This is a three-minute excerpt from a five-minute Australian Labor Party television commercial for the 1966 federal election. The commercial has a captioned title, Yesterday Today and Tomorrow. In narration over illustrative footage, followed by Gough Whitlam speaking to camera, the advertisement divides the population into three groups – children, adults and the elderly – to detail the way in which the ALP would instigate a plan to ‘use our wealth and vision as a nation to ensure security and prosperity for every member of our society’. Summary by Adrienne Parr.
This kind of lengthy articulation of party policy during an election campaign is today the province of the staged debate or the extended media interview, rather than the television commercial. The ad focuses on services to three groups: children, for whom education and, to a lesser extent, health are identified as priorities; adults, for whom affordable housing is identified as a priority; and the ‘elderly’ (now referred to as the ‘aged’), for whom increased pensions and free health care are identified as priorities.

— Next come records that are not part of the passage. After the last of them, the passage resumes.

(* ===== verification/ShuffleVec.v ===== *)
(** * Shuffled track lists: [connect/src/shuffle_vec.rs]

    A vector that remembers the swaps of its last shuffle, so that it can be
    restored.  The random number generator is a type class with the one law
    the code relies on: a draw from [0..n] is below [n]. *)

From S2P Require Import Prelude.

(** ** The generator *)

Class Rng (R : Type) := {
  seed_from_u64 : Z → R;
  (** [rng.random_range(0..n)] and the advanced generator. *)
  random_range : R → nat → nat * R;
}.

Class RngLaws (R : Type) `{Rng R} :=
  random_range_lt : ∀ (r : R) n, 0 < n → (random_range r n).1 < n.

(** ** Data and operations *)

Record ShuffleVec (T : Type) := mkShuffleVec {
  vec : list T;
  indices : option (list nat);
  original_first_position : option nat;
}.
Arguments mkShuffleVec {T} _ _ _.
Arguments vec {T} _.
Arguments indices {T} _.
Arguments original_first_position {T} _.

(** [slice::swap], which panics out of range. *)
Definition swap {T} (i j : nat) (v : list T) : exec (list T) :=
  match v !! i, v !! j with
  | Some x, Some y => Val (<[i := y]> (<[j := x]> v))
  | _, _ => Panic
  end.

Section ops.
Context {T : Type}.
Implicit Types (v : list T) (self : ShuffleVec T).

Definition from_vec v : ShuffleVec T := mkShuffleVec v None None.

Definition with_vec v self : ShuffleVec T := mkShuffleVec v (indices self) (original_first_position self).

(** The draws [(1..len).rev().map(|i| rng.random_range(0..i + 1))]. *)
Fixpoint draw `{Rng R} (rng : R) (ixs : list nat) : list nat * R :=
  match ixs with
  | [] => ([], rng)
  | i :: ixs =>
      let '(n, rng) := random_range rng (i + 1) in
      let '(ns, rng) := draw rng ixs in
      (n :: ns, rng)
  end.

Fixpoint apply_swaps (ps : list (nat * nat)) v : exec (list T) :=
  match ps with
  | [] => Val v
  | (i, rnd_ind) :: ps => v ← swap i rnd_ind v; apply_swaps ps v
  end.

(** [Iterator::position]. *)
Fixpoint position (p : T → bool) v : option nat :=
  match v with
  | [] => None
  | x :: v => if p x then Some 0 else S <$> position p v
  end.

Fixpoint unshuffle_loop (ixs : list nat) (indices : list nat) v : exec (list T) :=
  match ixs with
  | [] => Val v
  | i :: ixs =>
      match indices !! (length v - i - 1) with
      | None => Val v
      | Some n => v ← swap n i v; unshuffle_loop ixs indices v
      end
  end.
Record Restrictions := mkRestrictions {
  disallow_pausing_reasons : list string;
  disallow_resuming_reasons : list string;
  disallow_seeking_reasons : list string;
  disallow_peeking_prev_reasons : list string;
  disallow_peeking_next_reasons : list string;
  disallow_skipping_prev_reasons : list string;
  disallow_skipping_next_reasons : list string;
  disallow_toggling_repeat_context_reasons : list string;
  disallow_toggling_repeat_track_reasons : list string;
  disallow_toggling_shuffle_reasons : list string;
  disallow_set_queue_reasons : list string;
  disallow_interrupting_playback_reasons : list string;
  disallow_transferring_playback_reasons : list string;
  disallow_remote_control_reasons : list string;
  disallow_inserting_into_next_tracks_reasons : list string;
  disallow_inserting_into_context_tracks_reasons : list string;
  disallow_reordering_in_next_tracks_reasons : list string;
  disallow_reordering_in_context_tracks_reasons : list string;
  disallow_removing_from_next_tracks_reasons : list string;
  disallow_removing_from_context_tracks_reasons : list string;
  disallow_updating_context_reasons : list string;
  disallow_add_to_queue_reasons : list string;
  disallow_setting_playback_speed : list string;
  disallow_setting_modes : gmap string ModeRestrictions;
  disallow_signals : gmap string RestrictionReasons;
}.
(* ===== verification/ConnectData.v ===== *)
(** * The connect state: [connect/src/state.rs] and its small submodules

    The data of [ConnectState] with the parts of [state.rs],
    [state/provider.rs], [state/metadata.rs], [state/restrictions.rs] and
    [state/options.rs] that do not walk the contexts.  The message wrappers
    [device], [device_info] and [player_state], which [ConnectState::new] always
    fills, are flattened into the request. *)

From S2P Require Import Prelude Digits Text Protocol ShuffleVec StateMonad.

Local Open Scope string_scope.
Local Open Scope Z_scope.

Definition SPOTIFY_MAX_PREV_TRACKS_SIZE : nat := 10.
Definition SPOTIFY_MAX_NEXT_TRACKS_SIZE : nat := 80.

(** ** Metadata maps: the [Metadata] trait *)

Class Metadata (A : Type) := {
  metadata : A → gmap string string;
  metadata_mut : (gmap string string → gmap string string) → A → A;
}.

Definition CONTEXT_URI : string := "context_uri".
Definition ENTITY_URI : string := "entity_uri".
Definition IS_QUEUED : string := "is_queued".
Definition IS_AUTOPLAY : string := "autoplay.is_autoplay".
Definition HIDDEN : string := "hidden".
Definition ITERATION : string := "iteration".
Definition CUSTOM_CONTEXT_INDEX : string := "context_index".
Definition CUSTOM_SHUFFLE_SEED : string := "shuffle_seed".
Definition CUSTOM_INITIAL_TRACK : string := "initial_track".

Definition bool_to_string (b : bool) : string := if b then "true" else "false".

Section metadata_entries.
Context `{Metadata A}.
Implicit Types x : A.

Definition get_bool (entry : string) x : bool := bool_decide (metadata x !! entry = Some "true").
Definition get_usize (entry : string) x : option nat :=
  v ← metadata x !! entry; Z.to_nat <$> result_ok (parse_uint usize_max v).
Definition get (entry : string) x : option string := metadata x !! entry.
Definition set_entry (entry value : string) x : A := metadata_mut <[entry := value]> x.
Definition clear_entry (entry : string) x : A := metadata_mut (delete entry) x.

Definition is_from_queue x : bool := get_bool IS_QUEUED x.
Definition set_from_queue (b : bool) x : A := set_entry IS_QUEUED (bool_to_string b) x.
Definition is_from_autoplay x : bool := get_bool IS_AUTOPLAY x.
Definition set_from_autoplay (b : bool) x : A := set_entry IS_AUTOPLAY (bool_to_string b) x.
Definition set_hidden (b : bool) x : A := set_entry HIDDEN (bool_to_string b) x.
Definition get_context_index x : option nat := get_usize CUSTOM_CONTEXT_INDEX x.
Definition set_context_index (i : nat) x : A := set_entry CUSTOM_CONTEXT_INDEX (display (Z.of_nat i)) x.
Definition set_context_uri (uri : string) x : A := set_entry CONTEXT_URI uri x.
Definition set_entity_uri (uri : string) x : A := set_entry ENTITY_URI uri x.
Definition set_iteration (i : Z) x : A := set_entry ITERATION (display i) x.
Definition get_shuffle_seed x : option string := get CUSTOM_SHUFFLE_SEED x.
Definition set_shuffle_seed (seed : Z) x : A := set_entry CUSTOM_SHUFFLE_SEED (display seed) x.
Definition remove_shuffle_seed x : A := clear_entry CUSTOM_SHUFFLE_SEED x.
Definition get_initial_track x : option string := get CUSTOM_INITIAL_TRACK x.
Definition set_initial_track (uri : string) x : A := set_entry CUSTOM_INITIAL_TRACK uri x.
Definition remove_initial_track x : A := clear_entry CUSTOM_INITIAL_TRACK x.
End metadata_entries.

In education, Whitlam refers to the overcrowding of schools, with classes of 45 or more students being commonplace all over the country. It wasn’t until six years after the 1966 election, in 1972 when the ALP finally came to power, that this issue was addressed. Reforms to health and education were cornerstones of the major social and political reform program undertaken by the Whitlam government. Whitlam introduced reforms at every level of education, almost doubling the expenditure of the previous government. He established a Schools Commission and implemented a program of needs-based aid to schools. Spending on teacher training was increased, with preschool teacher and teacher training colleges funded on the same basis as universities. The number of teaching scholarships granted was trebled. A National Employment and Training Scheme was set up, circumventing possible teacher shortages, and fees for all tertiary and technical education were abolished.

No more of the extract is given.